A buffer solution is prepared by mixing 100 cm $^3$ of 0.300 mol dm $^{-3}$ $HCOOH$ with 100 cm $^3$ of 0.150 mol dm $^{-3}$ $NaOH$ .

( $K_a$ for $HCOOH = 1.8 \times 10^{-4}$ mol dm $^{-3}$ )

(a) Calculate the number of moles of $HCOOH$ and $HCOO^-$ present in the buffer after the reaction. [2]

(b) Calculate the pH of the resulting buffer solution. [2]

15. [5 marks]

The solubility product, $K_{sp}$ , of $CaF_2$ is $3.9 \times 10^{-11}$ mol $^3$ dm $^{-9}$ at 25 °C.

(a) Write an expression for the solubility product, $K_{sp}$ , of $CaF_2$ . [1]

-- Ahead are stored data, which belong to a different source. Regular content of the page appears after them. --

(** * gridappsd-pyvvo: the GridLAB-D model editor [modGLM]

    A shallow embedding of [pyvvo/app/modGLM.py]: brace-aware object
    extraction, name/type resolution, property read and write, and the
    iterate-and-mutate loops built on them, together with the part of
    Python's [re] module those functions rely on. The methods that add
    and remove blocks, the regulator and capacitor commands, and a few
    pure helpers of [helper.py] and [gld.py] follow.

    Text is a list of code points below 256 ([ascii]); offsets are [nat]
    where the code cannot produce a negative one and [Z] where it can. *)

From Stdlib Require Import Ascii String.
From Stdlib Require Import List ZArith Lia Bool Arith.
Import ListNotations.

Definition text := list ascii.

(** [T "abc"] is the text of a literal. *)
Definition T (s : string) : text := list_ascii_of_string s.

(** The double quote character. *)
Definition dq : ascii := ascii_of_nat 34.
(** The line feed character. *)
Definition lf : ascii := ascii_of_nat 10.

(** ** Python's [re], the fragment used by modGLM *)
Module Re.

(** Character predicates of [re] on [str] patterns, for code points
    below 256. *)
Definition code (c : ascii) : nat := nat_of_ascii c.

(b) Calculate the solubility of $CaF_2$ in water at 25 °C, in mol dm $^{-3}$ . [3]

(c) Predict and explain whether the solubility of $CaF_2$ would increase, decrease, or remain the same if dissolved in 0.10 mol dm $^{-3}$ $NaF$ solution instead of pure water. [1]

Section C: Free Response [15 marks]

16. [8 marks]

A student performs a titration to determine the concentration of a solution of ethanoic acid, $CH_3COOH$ , using 0.100 mol dm $^{-3}$ $NaOH$ .

25.0 cm $^3$ of $CH_3COOH$ solution is titrated with 0.100 mol dm $^{-3}$ $NaOH$ . The following pH curve was obtained:

<image_placeholder> id: Q16-fig1 type: graph linked_question: Q16 description: pH titration curve for 25.0 cm³ of CH₃COOH titrated with 0.100 mol dm⁻³ NaOH. The curve starts at approximately pH 2.9, rises gradually through the buffer region, then steeply rises through the equivalence point at approximately pH 8.7, and levels off around pH 12. The equivalence point volume is approximately 22.5 cm³. labels: x-axis: "Volume of NaOH added / cm³" (0 to 45), y-axis: "pH" (0 to 14), equivalence point marked at ~22.5 cm³, pH at equivalence point ~8.7, buffer region highlighted between ~5 cm³ and ~20 cm³ values: equivalence volume ≈ 22.5 cm³, initial pH ≈ 2.9, pH at equivalence ≈ 8.7, half-equivalence volume ≈ 11.25 cm³, pH at half-equivalence ≈ 4.74 must_show: axes with labels and units, equivalence point clearly marked, buffer region indicated, initial pH, pH at equivalence point, steep rise region </image_placeholder>

(a) From the graph, determine the volume of $NaOH$ added at the equivalence point. [1]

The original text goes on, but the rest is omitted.